What’s the difference between awareness and appreciation of autism?
Awareness is about recognition. Appreciation is about changing your response. It requires that we take new action in response to our awareness, not just experiencing a feeling.
Awareness Versus Appreciation
In the middle of some very intense work with a couple on stage Tony Robbins said “Appreciation is when suffering stops!” The statement rang so true for me.
This is true in romantic relationships, but it is also true in relation to life with all people, including those on the autism spectrum.
Notice he didn’t say “awareness is when suffering stops.”
Autism awareness is not the same as autism appreciation.
Just about everyone is aware of autism’s existence today. The awareness advocates have successfully accomplished their mission!
“The time for awareness is over…It’s time to move on to a much more powerful and impactful understanding.”
Awareness is also a very distant and disengaged perspective from the viewpoint of those of us who live with autism in ourselves or a loved one.

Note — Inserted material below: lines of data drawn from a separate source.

(** * Aurivox: multiband wide-dynamic-range compressor

    A shallow embedding of [Aurivox/config.h], [Aurivox/wdrc.cpp] and
    [Aurivox/multiband_wdrc.cpp], and the properties of the frequency-domain
    compressor that the specification states about them.

    The C++ code computes on [float] and [double].  The embedding is written
    once, over an interface [CFloat] of the arithmetic the code uses, and is
    read at two instances:

    - [R_CFloat]: exact real arithmetic, for the algebraic properties (knee
      continuity, envelope convergence, the worked scenario, the transform
      round trip);
    - [ieee]: IEEE-754 binary floating point ([spec_float] of the standard
      library, with its rounding, signed zeros, infinities and NaN), for the
      properties that are about special values (clamping, finiteness).

    Structural properties (band classification, which bins the loop writes)
    are proved for every instance. *)

From Stdlib Require Import ZArith QArith List Bool Lia.
From Stdlib Require Import Reals Lra Qreals.
From Stdlib Require Import Floats.SpecFloat.
Import ListNotations.

Set Implicit Arguments.

(* ================================================================== *)
(** * The arithmetic interface *)
(* ================================================================== *)

(** The operations of C [float]/[double] arithmetic and of [<math.h>] that
    the sources use.  Comparisons are boolean, as in C, so that an instance
    with NaN can make all of them false. *)
Class CFloat (F : Type) : Type := {
  lit    : Q -> F;          (* a decimal literal, e.g. [0.99f] *)
  of_int : Z -> F;          (* conversion of an [int] operand *)
  fadd   : F -> F -> F;
  fsub   : F -> F -> F;
  fmul   : F -> F -> F;
  fdiv   : F -> F -> F;
  fneg   : F -> F;
  fabs   : F -> F;
  flt    : F -> F -> bool;
  fle    : F -> F -> bool;
  f_exp   : F -> F;
  f_log10 : F -> F;
  f_pow   : F -> F -> F
}.

(** The functions of [<math.h>] that only the conversion between a complex
    bin and its magnitude and phase uses. *)
Class CPolar (D : Type) : Type := {
  f_sqrt  : D -> D;
  f_cos   : D -> D;
  f_sin   : D -> D;
  f_atan2 : D -> D -> D
}.

Definition fgt {F} `{CFloat F} (x y : F) : bool := flt y x.
Definition fge {F} `{CFloat F} (x y : F) : bool := fle y x.

Declare Scope cfloat_scope.
Delimit Scope cfloat_scope with cf.
Notation "x + y" := (fadd x y) : cfloat_scope.
Notation "x - y" := (fsub x y) : cfloat_scope.
Notation "x * y" := (fmul x y) : cfloat_scope.
Notation "x / y" := (fdiv x y) : cfloat_scope.
Notation "- x" := (fneg x) : cfloat_scope.
Notation "x <? y" := (flt x y) : cfloat_scope.
Notation "x <=? y" := (fle x y) : cfloat_scope.
Notation "x >? y" := (fgt x y) : cfloat_scope.
Notation "x >=? y" := (fge x y) : cfloat_scope.

(** Conversions between the two precisions, [(float)d] and [(double)f]. *)
Class CCast (F D : Type) : Type := {
  to_float  : D -> F;
  to_double : F -> D
}.

(* ================================================================== *)
(** * Arrays *)
(* ================================================================== *)

(** A C array of fixed length is a list; [upd i x l] is the assignment
    [l[i] = x].  Every index the code writes is in range; outside the range
    [upd] leaves the list as it is. *)
Fixpoint upd {A} (i : nat) (x : A) (l : list A) : list A :=
  match l, i with
  | [], _ => []
  | _ :: t, O => x :: t
  | h :: t, S i' => h :: upd i' x t
  end.

(* ================================================================== *)
(** * config.h *)
(* ================================================================== *)

Module Config.
Section Config.
Context {F : Type} `{CFloat F}.

(** [struct BandParams] *)
Record BandParams : Type := {
  threshold    : F;   (* Umbral de compresion en dB *)
  ratio        : F;   (* Ratio de compresion *)
  knee_width   : F;   (* Ancho de la rodilla en dB *)
  gain         : F;   (* Ganancia adicional en dB *)
  attack_time  : F;   (* Tiempo de ataque en segundos *)
  release_time : F    (* Tiempo de liberacion en segundos *)
}.

(** The [#define]s and [const] tables of the header that the compressor
    reads, gathered so that a property can be stated for other tables
    than the header's. *)
Record t : Type := {
  SAMPLE_RATE : Z;
  NUM_BANDS   : nat;
  FFT_SIZE    : nat;
  BAND_LIMITS : list F;            (* NUM_BANDS + 1 entries *)
  BAND_PARAMS : list BandParams    (* NUM_BANDS entries *)
}.

(** The header as it is. *)
Definition config_h : t := {|
  SAMPLE_RATE := 44100;
  NUM_BANDS   := 3;
  FFT_SIZE    := 512;
  BAND_LIMITS := [of_int 250; of_int 1000; of_int 4000; of_int 8000];
  BAND_PARAMS :=
    [ (* Banda Baja (250-1000Hz) *)
      {| threshold := (- lit 50)%cf; ratio := lit 2; knee_width := lit 10;
         gain := lit 15; attack_time := lit (10 # 1000);
         release_time := lit (100 # 1000) |};
      (* Banda Media (1000-4000Hz) *)
      {| threshold := (- lit 45)%cf; ratio := lit 3; knee_width := lit 8;
         gain := lit 10; attack_time := lit (5 # 1000);
         release_time := lit (50 # 1000) |};
      (* Banda Alta (4000-8000Hz) *)
      {| threshold := (- lit 40)%cf; ratio := lit 4; knee_width := lit 6;
         gain := lit 5; attack_time := lit (3 # 1000);
         release_time := lit (25 # 1000) |} ]
|}.
End Config.
Arguments BandParams F : clear implicits.
Arguments t F : clear implicits.
End Config.

(* ================================================================== *)
(** * wdrc.cpp *)
(* ================================================================== *)

Module WDRC.
Section WDRC.
Context {F : Type} `{CFloat F}.
Local Open Scope cfloat_scope.

(** The private members of [class WDRC]. *)
Record t : Type := {
  alpha_attack  : F;
  alpha_release : F;
  envelope      : F;
  threshold     : F;
  ratio         : F;
  knee_width    : F;
  band_gain     : F
}.

Definition set_envelope (e : F) (w : t) : t :=
  {| alpha_attack := alpha_attack w; alpha_release := alpha_release w;
     envelope := e; threshold := threshold w; ratio := ratio w;
     knee_width := knee_width w; band_gain := band_gain w |}.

In many ways, it borders on offensive. As if being aware that some of us have struggles with autism in ourselves or our family members somehow makes things better or easier. Sometimes it even feels like autism has become a pity-magnet. (Click here to read more about The Controversial Complexities of Autism.)
The time for awareness is over.
It’s time to move on to a much more powerful and impactful understanding. And that more powerful and impactful understanding is brought about by appreciation. So what exactly is appreciation?
Appreciation means a deeper, more personal and more meaningful understanding of how autism influences the thinking and world view of the person on the spectrum. It gives us a compassionate and accurate understanding that allows us to effectively and respectfully remove roadblocks and barriers to the success of the person on the spectrum.
Their lives of people with autism aren’t easy! But we CAN make their lives easier.
Appreciation is the first step toward true acceptance of this unique and talented group of people.
Appreciation is filled with respect for the individual on the spectrum.
Autism influences the thinking, world view, emotional experience, and functionality of the individual who has it, as well as the family members, authorities and associates with whom the person has contact.
“Appreciation ensures that we have a clear enough understanding to meet people with autism where they are…”
Autism is considered a “social disability,” and as such requires a social solution. It requires much more than just change on the part of the person on the spectrum.
Appreciation sets us up for creating appropriate and effective supports and encourages us to personally offer a little grace to someone on the spectrum who responds differently.
With appreciation we can understand and accept that response for the communication that it is, rather than reacting by trying to force conformity to the norm, or doing therapy to “fix” the “problem.”
Appreciation ensures that we have a clear enough understanding to meet people with autism where they are – or at least an appropriate part way.
As a nation and global community, appreciation opens up a new set of possible responses that can contribute to each individual on the spectrum, giving them the even footing they need to reach their full potential.
This is when the suffering stops for the individual on the spectrum. (Click here to read A Burgeoning National Crisis.)
Shifting Our Focus
When we make the shift from awareness to appreciation, one of the natural consequences is that we make a life-changing leap across the chasm of pain, confusion, worry, fear, shame, blame, anger, upset, argument and other negative emotions.
This is when the suffering stops for the rest of us.
So much of that negativity just disappears by itself when you have a deeper understanding of the realities of life with autism. If you have a family member, particularly a child, on the spectrum this is the greatest relief of all!
“It starts with education – understanding the individual with autism and your reactions to them.”
When parents, siblings, extended families, teachers, schools, professionals, therapists and the general public begin to know and recognize the way autism influences a person’s life and behavior, we will begin to see the understanding that is required before we can effectively support, integrate and appreciate, and even thoroughly enjoy our relationships with those with autism. (For more insights into behavior, read about The Steel Trap Syndrome.)
So, if you are wondering… “How do I upgrade from awareness to appreciation?”
It starts with education – understanding the individual with autism and your reactions to them.
It’s not rocket science.
In fact, it’s not even horribly difficult when you come from appreciation.